Keywords: tourniquet, total knee arthroplasty, outcome, complications

 

Citation

Endres S, Stratmann D, Wilke A: Effects of tourniquet in total knee
arthroplasty with regard to functional outcome and complications. OUP 2013; 11: 510–516 DOI 10.3238/oup.2013.0510–0516

Hintergrund und
Fragestellung

Die Implantation eines künstlichen Kniegelenks gehört heute, nach dem Ersatz des Hüftgelenks, zu der am häufigsten durchgeführten Gelenkersatzoperation. Jährlich werden bundesweit etwa 160.000 Kniegelenkprothesen primär implantiert. Das postoperative Ergebnis bestimmt zum großen Teil den zusätzlichen Kostenaufwand für die Klinik als auch für den Versicherer als Kostenträger.

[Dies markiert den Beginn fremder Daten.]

Lemma file_line_typed (lib : Library) (a : Attachment.t) :
  Gossip.file_line lib (Attachment.to_value a) = file_line_of a.
Proof. reflexivity. Qed.

(** The list of lines of a container at the declared types. *)
Lemma human_lines_typed (lib : Library) (c : Container.t) :
  Gossip.human_lines lib (Container.obj c) =
    (created_s <- Gossip.created_text lib (PStr (Container.createdAt c)) ;;
     attached <-
       match Container.attachments c with
       | [] => Ok []
       | _ =>
           file_lines <- mapM file_line_of (Container.attachments c) ;;
           Ok (Gossip.files_heading ++ file_lines ++ Gossip.files_note)
       end ;;
     Ok (Gossip.header_lines lib (Container.obj c)
           (PStr (Container.topic c)) (PStr (Container.sourceSystem c))
           created_s (PStr (Container.summary c)) ++
         map bullet_of (Container.keyPoints c) ++
         Gossip.questions_heading ++
         map bullet_of (Container.openQuestions c) ++
         attached ++
         Gossip.continuation_section (PStr (Container.continuation c)) ++
         Gossip.instruction_lines lib (PStr (Container.sourceSystem c)))).
Proof.
  unfold Gossip.human_lines.
  change (subscript (Gossip.metadata (Container.obj c)) (lit "topic"))
    with (@Ok pyval (PStr (Container.topic c))).
  change (subscript (Gossip.metadata (Container.obj c)) (lit "source_ai"))
    with (@Ok pyval (PStr (Container.sourceSystem c))).
  change (subscript (Gossip.context (Container.obj c)) (lit "summary"))
    with (@Ok pyval (PStr (Container.summary c))).
  change (subscript (Gossip.context (Container.obj c)) (lit "key_points"))
    with (@Ok pyval (PList (map PStr (Container.keyPoints c)))).
  change (subscript (Gossip.context (Container.obj c)) (lit "open_questions"))
    with (@Ok pyval (PList (map PStr (Container.openQuestions c)))).
  change (Gossip.created (Container.obj c))
    with (PStr (Container.createdAt c)).
  change (Gossip.continuation (Container.obj c))
    with (PStr (Container.continuation c)).
  change (Gossip.files (Container.obj c))
    with (PList (map Attachment.to_value (Container.attachments c))).
  cbn [bind py_iter].
  destruct (Gossip.created_text lib (PStr (Container.createdAt c)))
    as [created_s|e]; [|reflexivity].
  cbn [bind].
  rewrite !(mapM_map_ok Gossip.bullet_line PStr bullet_of)
    by reflexivity.
  cbn [bind]. unfold Gossip.files_section.
  destruct (Container.attachments c) as [|a atts]; [reflexivity|].
  cbn [map truthy py_iter bind].
  change (Attachment.to_value a :: map Attachment.to_value atts)
    with (map Attachment.to_value (a :: atts)).
  rewrite mapM_map.
  change (fun x => Gossip.file_line lib (Attachment.to_value x))
    with file_line_of.
  destruct (mapM file_line_of (a :: atts)); reflexivity.
Qed.
(** * Batch image compressor: orchestration model

    A shallow embedding of [src/index.js] (the HTTP handlers and the
    handlers of the worker's signals) and of [src/worker.js]
    ([shouldCompress] and [compressAndZip]).

    - The upload area and the output area are finite maps from file name
      to content. A name is taken as a plain file name, for which
      [path.join] only puts the directory in front of it. The archive name
      is built from a label of the request: a statement that needs it to
      name a file of the output directory asks for [Path.plain].
    - The registry [compressionProgress] is a finite map from batch id to
      entry, [batchWorkers] the set of ids with a worker on record.
    - A worker thread is a state machine over the body of
      [compressAndZip]. Each step carries the outcome of the external call
      made at that point (the image codec, the archive library, the file
      system); an exception that no [try] of the worker catches is a step
      of its own.
    - What a worker emits waits in its port, in order, until the main
      thread takes it; requests, worker steps and deliveries interleave
      freely.
    - The progress ratio is computed in doubles, as the rationals they
      denote: the division and the multiplication each round to the
      nearest double, a tie going to the even significand; [Math.round]
      then takes the nearest integer, a half going upward.

    Further on: the sweeps of the two directories at startup, every thirty
    minutes and at shutdown, with the answers of the file system as
    parameters and the clock and the modification times as doubles; the
    signal handlers of the earlier server kept in [src/worker.js]; the two
    earlier workers kept in [src/unnamed/part_000]. *)

From Stdlib Require Import Ascii String ZArith QArith Qround Qpower Lqa.
From Stdlib Require Import Floats.PrimFloat Floats.FloatOps SpecFloat Uint63.
From stdpp Require Import gmap strings list fin_maps.

Local Open Scope string_scope.
Local Open Scope list_scope.
Local Open Scope nat_scope.

(** ** Paths and file names (node's [path] module, on plain names) *)

Module Path.

Fixpoint has_sep (s : string) : bool :=
  match s with
  | EmptyString => false
  | String c s' => Ascii.eqb c "/"%char || has_sep s'
  end.

(** The part of a path after its last separator. *)
Fixpoint basename (s : string) : string :=
  match s with
  | EmptyString => EmptyString
  | String c s' =>
      if has_sep s' then basename s'
      else if Ascii.eqb c "/"%char then s' else s
  end.

(** [split_last_dot s = Some (stem, ext)]: [ext] starts at the last dot. *)
Fixpoint split_last_dot (s : string) : option (string * string) :=
  match s with
  | EmptyString => None
  | String c s' =>
      match split_last_dot s' with
      | Some (stem, ext) => Some (String c stem, ext)
      | None => if Ascii.eqb c "."%char then Some (EmptyString, s) else None
      end
  end.
(** * asyncmd.mdconfig: the line based configuration store

    A shallow embedding of [src/asyncmd/mdconfig.py]: the change tracking
    lists [FlagChangeList] / [TypedFlagChangeList], the type dispatch built by
    [LineBasedMDConfig._construct_type_dispatch], and the store operations
    [__getitem__], [__setitem__], [__delitem__], [changed], the
    [original_file] setter, [parse] and [write].

    Python objects that are mutated in place (the lists held by the store)
    live in an explicit heap and are referred to by location, so that a
    reference obtained from [store[key]] aliases the object the store holds.
    Exceptions are values of [exn]; a raising call keeps the side effects it
    made before raising.

    The helpers of [src/asyncmd/gromacs/utils.py] that work on such a store
    and on the listing of a folder follow the store: [get_all_file_parts],
    [ensure_mdp_options] and [nstout_from_mdp]; then the table of semaphores
    of [src/asyncmd/_semaphores.py]. *)

From Stdlib Require Import ZArith Ascii DecimalString.
From Stdlib Require String DecimalPos.
From stdpp Require Import base option list gmap strings.

Open Scope Z_scope.

(** ** Exceptions *)

(** The classes of the exceptions that the module raises itself or receives
    from the builtins it calls.  Messages are not modelled. *)
Inductive exn : Type :=
  | ValueError
  | TypeError
  | KeyError
  | IndexError
  | OverflowError
  | AttributeError
  | FileNotFoundError
  | IsADirectoryError
  | SameFileError
  | OtherError (name : string).

Definition result (A : Type) : Type := exn + A.

Definition raise {A} (e : exn) : result A := inl e.

Definition result_bind {A B} (f : A → result B) (r : result A) : result B :=
  match r with
  | inl e => inl e
  | inr a => f a
  end.

#[global] Instance result_ret : MRet result := λ A a, inr a.
#[global] Instance result_mbind : MBind result := @result_bind.
#[global] Instance result_fmap : FMap result :=
  λ A B f r, match r with inl e => inl e | inr a => inr (f a) end.

Definition is_ok {A} (r : result A) : bool :=
  match r with inr _ => true | inl _ => false end.

(** [[f(x) for x in l]] for an [f] that may raise: the first exception
    aborts the comprehension. *)
Fixpoint result_map {A B} (f : A → result B) (l : list A) : result (list B) :=
  match l with
  | [] => inr []
  | x :: l' =>
      match f x with
      | inl e => inl e
      | inr y =>
          match result_map f l' with
          | inl e => inl e
          | inr ys => inr (y :: ys)
          end
      end
  end.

So erfordert ein höherer intra- und postoperativer Blutverlust die Gabe von Erythrozytenkonzentraten, eine schlechte Beweglichkeit erfordert einen vermehrten krankengymnastischen Übungsaufwand, und eine tiefe Beinvenenthrombose verursacht zusätzliche Therapiekosten.

In der aktuellen Literatur gibt es unterschiedliche Angaben wann, wie lange, zu welchem Zeitpunkt eine Blutsperre verwendet werden soll. Zudem gibt es unterschiedliche Methoden wie eine Blutsperre bei einer Operation angewendet werden kann. Die Blutsperre kann von Anfang bis zum Ende der Operation erfolgen [1], sie kann nach Zementieren der Komponenten eröffnet werden [2] oder sie kann nur zum Zementieren der Komponenten erfolgen. Als möglicher Vorteil einer Blutsperre wird ein signifikant verminderter intraoperativer Blutverlust und eine bessere Übersicht und Trockenheit des Operationsgebiets angegeben, der eine optimale Fixierung der Komponenten mit Knochenzement ermöglicht [3].